For Donaldson, the ties that bind him to both players are still strong.
"They're like families. We're still family," he said at his postgame news conference. "You give [Smith] half a chance, she's gonna take it; excellent footballer, so I don't expect less from her."
Donaldson was less kind to his own team, which struggled to string many passes together and was forced to defend for long stretches. Jamaica now faces Haiti in its group stage finale.
"We were very s----y, so we didn't play well," he said. "We're not gonna play the world champions, play that bad and expect anything good coming out of the game. We weren't good."
U.S. performances are always graded on an unforgiving scale given the team's talent and history. And after the team's 3-0 tournament opening victory over Haiti, there were still plenty of questions about the U.S.'s ability to deal with athletic, mobile sides. But this was an occasion where Andonovski found very little to quibble with. The U.S. was aggressive from the outside, and the tandem of Smith and Sofia Huerta (who assisted Smith's second goal) on the right side was relentless in attacking Jamaica.

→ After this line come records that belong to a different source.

Lemma velocity_factory (c : exporter) (simulations : list Simulation) (name : string)
    (w : world) (g : list Q) :
  c = TGas \/ c = Eden ->
  get_velocity_grid_from_simulations simulations = Ok g ->
  well_shaped simulations -> has_values c simulations ->
  from_simulations c simulations name w
  = (Ok {| cls := c; times := time_explosion <$> simulations;
           data_table := TFrame (fresh (dom (frames w))); model_name := name;
           extra := NoAttrs |},
     set_frames
       (<[fresh (dom (frames w))
          := frame_of_columns g (samples c g <$> simulations)]> (frames w)) w).
Proof.
  intros Hc Hg Hws Hval.
  assert (Htable : get_data_table c simulations
                   = VelocityInterpolatedOutputFile.get_data_table c simulations)
    by (destruct Hc as [-> | ->]; reflexivity).
  assert (Hfirst : get_data_first_column c simulations = Ok g)
    by (destruct Hc as [-> | ->]; exact Hg).
  rewrite (from_simulations_ok c simulations name w (fresh (dom (frames w)))
             {| index_len := length g;
                columns := imap (fun i a => (LInt i, (Some <$> a : list cell)))
                             (samples c g <$> simulations) |} g).
  - reflexivity.
  - destruct Hc as [-> | ->]; discriminate.
  - destruct Hc as [-> | ->]; discriminate.
  - rewrite Htable. apply (velocity_table_ok c simulations g w Hg Hws Hval).
  - exact Hfirst.
  - unfold labels. cbn [columns]. rewrite labels_numbered. apply wav_not_numbered.
  - reflexivity.
Qed.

The hard-luck attacker of the night was forward Ashley Hatch who had one goal called back for a dubious offside and twice hit the woodwork. Even then, she did plenty of unselfish running to open up space for others. And given how the U.S. was on the front foot most of the luck, Andonovski couldn't bring himself to be too critical.

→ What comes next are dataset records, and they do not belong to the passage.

Lemma processInput_right_scenario (mapLoader : MapLoader.t) (p : Player.t) :
  Player.position p = Vec2.mk 300 200 ->
  Player.speed p = 60%R ->
  Player.currentInput p = msg_right ->
  MapLoader.isTileBlocked mapLoader 18 13 = false ->
  Player.position (Player.processInput mapLoader p) = Vec2.mk 303 200.
Proof.
  intros Hpos Hspeed Hinput Hfree.
  assert (Hnew : Player.newPosition p = Vec2.mk 303 200).
  { rewrite newPosition_closed_form, Hpos, Hspeed, Hinput.
    unfold axis, TICK_RATE; cbn. f_equal; lra. }
  rewrite processInput_position, Hnew.
  unfold probe_blocked, Player.probeTile. cbn [Vec2.x Vec2.y fst snd].
  floor_is 18%Z. floor_is 13%Z. rewrite Hfree. reflexivity.
Qed.

(** The scenario of C8 on [open_map], from the player the server creates. *)
Example processInput_right_on_open_map :
  Player.position
    (Player.processInput open_map (Player.setInput msg_right fresh_player))
  = Vec2.mk 303 200.
Proof.
  apply processInput_right_scenario; reflexivity.
Qed.

(** C8.  The candidate position is the position plus, on each axis,
    [speed / TICK_RATE] times (flag towards plus) minus (flag towards
    minus), so opposing flags cancel; when the probe of the candidate is
    blocked the position is unchanged on both axes, otherwise it becomes
    the candidate.  A player at (300, 200) with speed 60 and [{right:
    true}] buffered, whose probe tile (18, 13) is free, ends at
    (303, 200). *)
Theorem processInput_displacement :
  forall (mapLoader : MapLoader.t) (p : Player.t),
    Player.newPosition p =
      Vec2.mk
        (Vec2.x (Player.position p)
         + axis (PlayerInput.right (Player.currentInput p))
                (PlayerInput.left (Player.currentInput p))
           * (Player.speed p / TICK_RATE))
        (Vec2.y (Player.position p)
         + axis (PlayerInput.down (Player.currentInput p))
                (PlayerInput.up (Player.currentInput p))
           * (Player.speed p / TICK_RATE)) /\
    (truthy_flag (PlayerInput.left (Player.currentInput p)) =
     truthy_flag (PlayerInput.right (Player.currentInput p)) ->
     Vec2.x (Player.newPosition p) = Vec2.x (Player.position p)) /\
    (truthy_flag (PlayerInput.up (Player.currentInput p)) =
     truthy_flag (PlayerInput.down (Player.currentInput p)) ->
     Vec2.y (Player.newPosition p) = Vec2.y (Player.position p)) /\
    (probe_blocked mapLoader (Player.newPosition p) = true ->
     Player.position (Player.processInput mapLoader p) = Player.position p) /\
    (probe_blocked mapLoader (Player.newPosition p) = false ->
     Player.position (Player.processInput mapLoader p) = Player.newPosition p) /\
    (Player.position p = Vec2.mk 300 200 ->
     Player.speed p = 60%R ->
     Player.currentInput p = msg_right ->
     MapLoader.isTileBlocked mapLoader 18 13 = false ->
     Player.position (Player.processInput mapLoader p) = Vec2.mk 303 200).
Proof.
  intros mapLoader p.
  split; [apply newPosition_closed_form|].
  split.
  { intros H. rewrite newPosition_closed_form. cbn [Vec2.x]. unfold axis.
    rewrite H. destruct (truthy_flag _); lra. }
  split.
  { intros H. rewrite newPosition_closed_form. cbn [Vec2.y]. unfold axis.
    rewrite H. destruct (truthy_flag _); lra. }
  split.
  { intros H. rewrite processInput_position, H. reflexivity. }
  split.
  { intros H. rewrite processInput_position, H. reflexivity. }
  apply processInput_right_scenario.
Qed.

(** ** Enemy movement *)

Lemma Rleb_true (a b : R) : (a <= b)%R -> Rleb a b = true.
Proof. intros H. unfold Rleb. destruct (Rle_dec a b); [reflexivity|contradiction]. Qed.

Lemma Rleb_false (a b : R) : (b < a)%R -> Rleb a b = false.
Proof. intros H. unfold Rleb. destruct (Rle_dec a b); [lra|reflexivity]. Qed.

Lemma Rltb_true (a b : R) : (a < b)%R -> Rltb a b = true.
Proof. intros H. unfold Rltb. destruct (Rlt_dec a b); [reflexivity|contradiction]. Qed.

Lemma Rltb_false (a b : R) : (b <= a)%R -> Rltb a b = false.
Proof. intros H. unfold Rltb. destruct (Rlt_dec a b); [lra|reflexivity]. Qed.

Lemma clamp_bounds (hi v : R) : (0 <= hi)%R -> (0 <= Enemy.clamp hi v <= hi)%R.
Proof.
  intros Hhi. unfold Enemy.clamp. split.
  - apply Rbasic_fun.Rmax_l.
  - apply Rmax_lub; [exact Hhi|apply Rmin_l].
Qed.

(** [setMovement] either returns at a guard or rewrites direction,
    velocity, timer and action. *)
Lemma setMovement_cases (g : list (string * Player.t)) (a : ActionType) (e : Enemy.t) :
  Enemy.setMovement g a e = e \/
  exists dir v duration,
    Enemy.setMovement g a e =
    Enemy.with_action a
      (Enemy.with_actionTimer duration
         (Enemy.with_velocity v (Enemy.with_direction dir e))).
Proof.
  unfold Enemy.setMovement.
  destruct (negb (truthy_str (Enemy.targetPlayerId e))); [left; reflexivity|].
  destruct (Enemy.targetPlayerId e) as [tid|]; [|left; reflexivity].
  destruct (lookup tid g) as [target|]; [|left; reflexivity].
  right. destruct a; cbn; eexists _, _, _; reflexivity.
Qed.

(** What [setMovement] and [executeAction] leave untouched. *)
Lemma setMovement_frame (g : list (string * Player.t)) (a : ActionType) (e : Enemy.t) :
  Enemy.position (Enemy.setMovement g a e) = Enemy.position e /\
  Enemy.alive (Enemy.setMovement g a e) = Enemy.alive e /\
  Enemy.targetPlayerId (Enemy.setMovement g a e) = Enemy.targetPlayerId e /\
  Enemy.currentActionIndex (Enemy.setMovement g a e) = Enemy.currentActionIndex e /\
  Enemy.health (Enemy.setMovement g a e) = Enemy.health e /\
  Enemy.id (Enemy.setMovement g a e) = Enemy.id e.
Proof.
  destruct (setMovement_cases g a e) as [-> | (dir & v & duration & ->)];
    repeat split.
Qed.

Lemma executeAction_frame (g : list (string * Player.t)) (a : option ActionType)
    (e : Enemy.t) :
  Enemy.position (Enemy.executeAction g a e) = Enemy.position e /\
  Enemy.alive (Enemy.executeAction g a e) = Enemy.alive e /\
  Enemy.targetPlayerId (Enemy.executeAction g a e) = Enemy.targetPlayerId e /\
  Enemy.currentActionIndex (Enemy.executeAction g a e) = Enemy.currentActionIndex e /\
  Enemy.health (Enemy.executeAction g a e) = Enemy.health e /\
  Enemy.id (Enemy.executeAction g a e) = Enemy.id e.
Proof.
  destruct a as [[| | |]|]; unfold Enemy.executeAction;
    try apply setMovement_frame; cbn; repeat split.
Qed.

Lemma setMovement_no_target (g : list (string * Player.t)) (a : ActionType)
    (e : Enemy.t) :
  Enemy.targetPlayerId e = None -> Enemy.setMovement g a e = e.
Proof. intros H. unfold Enemy.setMovement. rewrite H. reflexivity. Qed.

Lemma move_running (g : list (string * Player.t)) (deltaTime : R) (e : Enemy.t) :
  Enemy.alive e = true ->
  (0 < Enemy.actionTimer e - deltaTime)%R ->
  Enemy.move g deltaTime e = advanced deltaTime e.
Proof.
  intros Halive Ht. unfold Enemy.move. rewrite Halive. cbn [negb].
  cbn [Enemy.actionTimer Enemy.with_actionTimer Enemy.with_position].
  rewrite Rleb_false by exact Ht. reflexivity.
Qed.

Lemma move_expired (g : list (string * Player.t)) (deltaTime : R) (e : Enemy.t) :
  Enemy.alive e = true ->
  (Enemy.actionTimer e - deltaTime <= 0)%R ->
  Enemy.move g deltaTime e =
  Enemy.executeAction g
    (Enemy.cycle_at (Enemy.next_index (Enemy.currentActionIndex e)))
    (Enemy.with_currentActionIndex (Enemy.next_index (Enemy.currentActionIndex e))
       (advanced deltaTime e)).
Proof.
  intros Halive Ht. unfold Enemy.move. rewrite Halive. cbn [negb].
  cbn [Enemy.actionTimer Enemy.with_actionTimer Enemy.with_position].
  rewrite Rleb_true by exact Ht. reflexivity.
Qed.

Lemma move_position (g : list (string * Player.t)) (deltaTime : R) (e : Enemy.t) :
  Enemy.alive e = true ->
  Enemy.position (Enemy.move g deltaTime e) = Enemy.position (advanced deltaTime e).
Proof.
  intros Halive.
  destruct (Rle_dec (Enemy.actionTimer e - deltaTime) 0) as [Ht|Ht].
  - rewrite move_expired by assumption.
    rewrite (proj1 (executeAction_frame _ _ _)). reflexivity.
  - rewrite move_running by (try assumption; lra). reflexivity.
Qed.

Lemma findTarget_frame (g ps : list (string * Player.t)) (e : Enemy.t) :
  Enemy.position (Enemy.findTarget g ps e) = Enemy.position e /\
  Enemy.alive (Enemy.findTarget g ps e) = Enemy.alive e /\
  Enemy.health (Enemy.findTarget g ps e) = Enemy.health e /\
  Enemy.id (Enemy.findTarget g ps e) = Enemy.id e.
Proof.
  unfold Enemy.findTarget.
  destruct (Enemy.has_live_target ps e); [repeat split|].
  destruct (fold_left _ ps (None, None)) as [closest m].
  destruct (truthy_str closest); [|repeat split].
  unfold Enemy.executeNextAction.
  match goal with
  | |- context [Enemy.executeAction ?g ?a ?x] =>
      destruct (executeAction_frame g a x) as (-> & -> & _ & _ & -> & ->)
  end.
  repeat split.
Qed.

"We win the game 5-0, score another two or three offside. We create another 12 goalscoring opportunities," he said. "I think it'll be crazy for me to say that some of the attacking players didn't do well. They all contributed in different ways. They were all dangerous in different ways. And now, the only thing that I would want to say for all of them is I just would like to see them be just a little more clinical with the final touch or finishing and lastly, stay onside."
Even with World Cup qualification now assured, the Sunday's group stage finale is expected to be anything but low key. It was Mexico that last beat the U.S. in a World Cup qualifier back in 2010, when a 2-1 loss forced the U.S. into winning the third place game and eventually a playoff with Italy that it won 2-0 on aggregate.
"We start focusing on Mexico right now," said Smith. "Obviously, [Mexico is] a great team. It's a rivalry and I think we need to come out with the same energy if not more, and just do what we have to do."